▶ **WHAT IS NEEDED**: Reproduce, exactly and in full, only the lines below from the one containing "apply wp_bind, wp_from_option;" through the one containing "apply wp_bind, wp_input_id; [intros Hi4|intros;".

[[ SOURCE DATA open ]]

(** What a change that is not a replay does. *)
Record role_changed (actor tenant workspace user : string) (role : Role) (expected : Z)
    (key reason : string) s s' (c : WorkspaceRoleChange) : Prop := {
  rc_target : user ∈ ad_users s ∧ user ≠ actor ∧ user ≠ INITIAL_ADMIN_USER_ID ∧ user ∉ system_admins;
  rc_change : ∃ r w now,
    memberships (ad_db s) !! (tenant, workspace, user) = Some r ∧ rr_state r = "active" ∧
    rr_role r ∈ WORKSPACE_ROLES ∧ rr_version r = expected ∧
    find_workspace (ad_db s) tenant workspace = Some w ∧
    (let changed := negb (bool_decide (rr_role r = role)) in
     let next := if changed then expected + 1 else expected in
     let acl := wk_acl_version w + (if changed then 1 else 0) in
     c = mkRoleChange tenant workspace user role "active" next acl false ∧
     ad_db s' = (if changed then bump_acl tenant workspace now (set_memberships
         (<[(tenant, workspace, user) := mkRoleRow role "active" next now]> (memberships (ad_db s))) (ad_db s))
       else ad_db s) ∧
     ad_operations s' = <[(actor, key) := mkOperation
         (change_fingerprint actor tenant workspace user role expected reason)
         (operation_event_id actor key) tenant workspace user (rr_role r) role expected next acl reason
         (if changed then "changed" else "unchanged") now None]> (ad_operations s));
  rc_admins : (∃ u, workspace_admin (ad_db s) tenant workspace u) →
    ∃ u, workspace_admin (ad_db s') tenant workspace u;
  rc_new : ad_operations s !! (actor, key) = None ∧
    ∀ k row, ad_operations s !! k = Some row → op_event_id row ≠ operation_event_id actor key
}.

Lemma other_admin_true d tenant workspace user :
  other_admin d tenant workspace user = true → ∃ u, u ≠ user ∧ workspace_admin d tenant workspace u.
Proof.
  intros ([[[t w] u] m] & Hin%list_elem_of_In%elem_of_map_to_list & H)%existsb_exists. simpl in H. bools.
  subst. exists u. split; [done|]. exists m. split_and!; [done|by apply active_iff|done].
Qed.

(** Replacing the role of [user] leaves an administrator where there was one. *)
Lemma admins_kept d tenant workspace user role r now version :
  memberships d !! (tenant, workspace, user) = Some r →
  negb (bool_decide (rr_role r = WORKSPACE_ADMIN) && negb (bool_decide (role = WORKSPACE_ADMIN))) ||
    other_admin d tenant workspace user = true →
  (∃ u, workspace_admin d tenant workspace u) →
  ∃ u, workspace_admin (bump_acl tenant workspace now (set_memberships
    (<[(tenant, workspace, user) := mkRoleRow role "active" version now]> (memberships d)) d))
    tenant workspace u.
Proof.
  intros Hr Hg (u & Hu).
  assert (∀ u, u ≠ user → workspace_admin d tenant workspace u → workspace_admin (bump_acl tenant workspace now
    (set_memberships (<[(tenant, workspace, user) := mkRoleRow role "active" version now]> (memberships d)) d))
    tenant workspace u) as Hother.
  { intros u' Hne (m & Hm & ?). exists m. rewrite bump_memberships. simpl.
    rewrite lookup_insert_ne by congruence. done. }
  destruct (decide (u = user)) as [->|Hne]; [|by eauto].
  destruct Hu as (m & Hm & Ha & Hadm). simplify_eq.
  rewrite (bool_decide_eq_true_2 _ Hadm) in Hg. simpl in Hg. case_bool_decide as Hrole; simpl in Hg.
  - exists user, (mkRoleRow role "active" version now). rewrite bump_memberships. simpl.
    by rewrite lookup_insert_eq.
  - apply other_admin_true in Hg as (u' & Hne & Hu'). by eauto.
Qed.
Lemma wp_write_role tenant workspace user role version acl now (Q : outcome unit → AdminState A → Prop) s :
  (∀ r, memberships (ad_db s) !! (tenant, workspace, user) = Some r → rr_state r = "active" →
    Q (Ret tt) (set_ad_db (bump_acl tenant workspace now (set_memberships
      (<[(tenant, workspace, user) := mkRoleRow role "active" (version + 1) now]> (memberships (ad_db s)))
      (ad_db s))) s)) →
  (∀ e s', tables_kept s (set_ad_db (ad_db s) s') → Q (Raise e) s') →
  wp (write_role tenant workspace user role version acl now) Q s.
Proof.
  intros H1 H2. unfold write_role. apply wp_bind, wp_gets, wp_bind, wp_from_option; [intros r Hr|by intros; apply H2].
  apply wp_bind, wp_guard; [intros Ha|by intros; apply H2]. bools.
  apply wp_bind, wp_modify, wp_bind, wp_gets, wp_bind, wp_guard; [intros _|by intros; apply H2].
  apply wp_modify. match goal with H : active r = true |- _ => apply active_iff in H as Ha' end.
  rewrite Ha'. by apply (H1 r).
Qed.

(** The arguments of a change pass its checks. *)
Record inputs_ok (actor tenant workspace user : string) (role : Role) (key reason : string) : Prop := {
  io_ids : safe_id actor = true ∧ safe_id tenant = true ∧ safe_id workspace = true ∧
    safe_id user = true ∧ safe_id key = true;
  io_role : role ∈ WORKSPACE_ROLES;
  io_key : (16 <= String.length key <= 128)%nat;
  io_reason : reason ∈ REASON_CODES
}.

(** Every path through a change of a role. *)
Lemma wp_change p tenant workspace user role expected_version key reason s :
  wp (change_existing_workspace_role system_admins p tenant workspace user role expected_version key reason)
    (λ o s', ad_users s' = ad_users s ∧ ad_closed s' = ad_closed s ∧ ad_audit s' = ad_audit s ∧
      ad_cursor s' = ad_cursor s ∧ ad_watermark s' = ad_watermark s ∧ match o with
      | Raise _ => ad_db s' = ad_db s ∧ ad_operations s' = ad_operations s
      | Ret c => user_id p ∈ system_admins ∧ inputs_ok (user_id p) tenant workspace user role key reason ∧
          ∃ expected, expected_version = PyInt expected ∧ 1 <= expected ∧
          if wc_replayed c then ad_db s' = ad_db s ∧ ad_operations s' = ad_operations s ∧
            ∃ op, ad_operations s !! (user_id p, key) = Some op ∧
              op_request_fingerprint op = change_fingerprint (user_id p) tenant workspace user role expected reason ∧
              c = mkRoleChange tenant workspace user (op_new_role op) "active" (op_new_version op)
                    (op_acl_version op) true
          else role_changed (user_id p) tenant workspace user role expected key reason s s' c
      end) s.
Proof.
  unfold change_existing_workspace_role.
  apply wp_bind, wp_admin_actor; [intros Hp Hi0|intros; by split_and!].
  apply wp_bind, wp_input_id; [intros Hi1|intros; by split_and!].
  apply wp_bind, wp_input_id; [intros Hi2|intros; by split_and!].
  apply wp_bind, wp_input_id; [intros Hi3|intros; by split_and!].
  apply wp_bind, wp_guard; [intros Hrole|intros; by split_and!].
  apply wp_bind, wp_from_option; [intros expected Hexp|intros; by split_and!].
  apply wp_bind, wp_guard; [intros Hlen|intros; by split_and!].
  apply wp_bind, wp_input_id; [intros Hi4|intros; by split_and!].
  apply wp_bind, wp_guard; [intros Hreason|intros; by split_and!]. apply wp_bind, wp_clock.
  assert (inputs_ok (user_id p) tenant workspace user role key reason) as Hin.
  { apply bool_decide_eq_true_1 in Hrole, Hreason. apply andb_true_iff in Hlen as [Hl1 Hl2].
    apply Nat.leb_le in Hl1, Hl2. by constructor. }
  assert (expected_version = PyInt expected ∧ 1 <= expected) as [-> Hge].
  { destruct expected_version; try done. destruct (1 <=? z) eqn:Hz; [|done]. bools. by simplify_eq. }
  apply wp_admin_transaction; [intros; by split_and!|intros _].
  apply wp_bind, wp_gets, wp_bind, wp_from_option; [intros w Hw|intros; by split_and!].
  unfold require_target_user. apply wp_bind, wp_bind, wp_gets, wp_guard; [intros Hu|intros; by split_and!]. bools.
  apply wp_bind, wp_gets. destruct (ad_operations _ !! (user_id p, key)) as [op|] eqn:Hop.
  { apply wp_bind, wp_guard; [intros Hf|intros; by split_and!]. bools. apply wp_ret. simpl.
    split_and!; try done. exists expected. split_and!; try done. by exists op. }
  apply wp_bind, wp_gets, wp_bind, wp_from_option; [intros r Hr|intros; by split_and!].
  destruct (memberships _ !! _) as [r'|] eqn:Hm; simpl in Hr; [|done].
  destruct (active r' && _) eqn:Hact; [|done]. simplify_eq. bools.
  apply wp_bind, wp_guard; [intros Hnot|intros; by split_and!]. bools.
  apply wp_bind, wp_guard; [intros Hv|intros; by split_and!]. bools.
  apply wp_bind, wp_gets, wp_bind, wp_guard; [intros Hadm|intros; by split_and!].
  assert (rr_state r = "active") as Hst by by apply active_iff.
  apply wp_bind, wp_when; intros Hch.
  - apply wp_write_role; [|by intros e s' (? & ? & ? & ? & ? & ? & ?); split_and!].
    intros r0 Hr0 _. unfold insert_operation.
    apply wp_bind, wp_bind, wp_gets, wp_bind, wp_guard; [intros Hfree|intros; by split_and!]. bools.
    apply wp_modify, wp_ret. simpl. split_and!; try done. exists expected. split_and!; try done. subst expected.
    constructor; [by split_and!| | |].
    + exists r, w, (clock_at (ticks (ad_draws s))). rewrite bool_decide_eq_false_2 by done. simpl. by split_and!.
    + simpl. apply (admins_kept _ _ _ _ _ r); done.
    + split; [done|]. intros k row Hk Heq. match goal with H : forallb _ _ = true |- _ =>
        rewrite forallb_elem in H; specialize (H (k, row)) end.
      rewrite elem_of_map_to_list in *. simpl in *. rewrite Heq, String.eqb_refl in *. naive_solver.
  - unfold insert_operation.
    apply wp_bind, wp_bind, wp_gets, wp_bind, wp_guard; [intros Hfree|intros; by split_and!]. bools.
    apply wp_modify, wp_ret. simpl. split_and!; try done. exists expected. split_and!; try done. subst expected.
    constructor; [by split_and!| | |].
    + exists r, w, (clock_at (ticks (ad_draws s))). rewrite bool_decide_eq_true_2 by done. simpl. rewrite Z.add_0_r. by split_and!.
    + done.
    + split; [done|]. intros k row Hk Heq. match goal with H : forallb _ _ = true |- _ =>
        rewrite forallb_elem in H; specialize (H (k, row)) end.
      rewrite elem_of_map_to_list in *. simpl in *. rewrite Heq, String.eqb_refl in *. naive_solver.
Qed.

[[ SOURCE DATA closed ]]

▶ **EXERCISE OUTPUT**:
  apply wp_bind, wp_from_option; [intros expected Hexp|intros; by split_and!].
  apply wp_bind, wp_guard; [intros Hlen|intros; by split_and!].
  apply wp_bind, wp_input_id; [intros Hi4|intros; by split_and!].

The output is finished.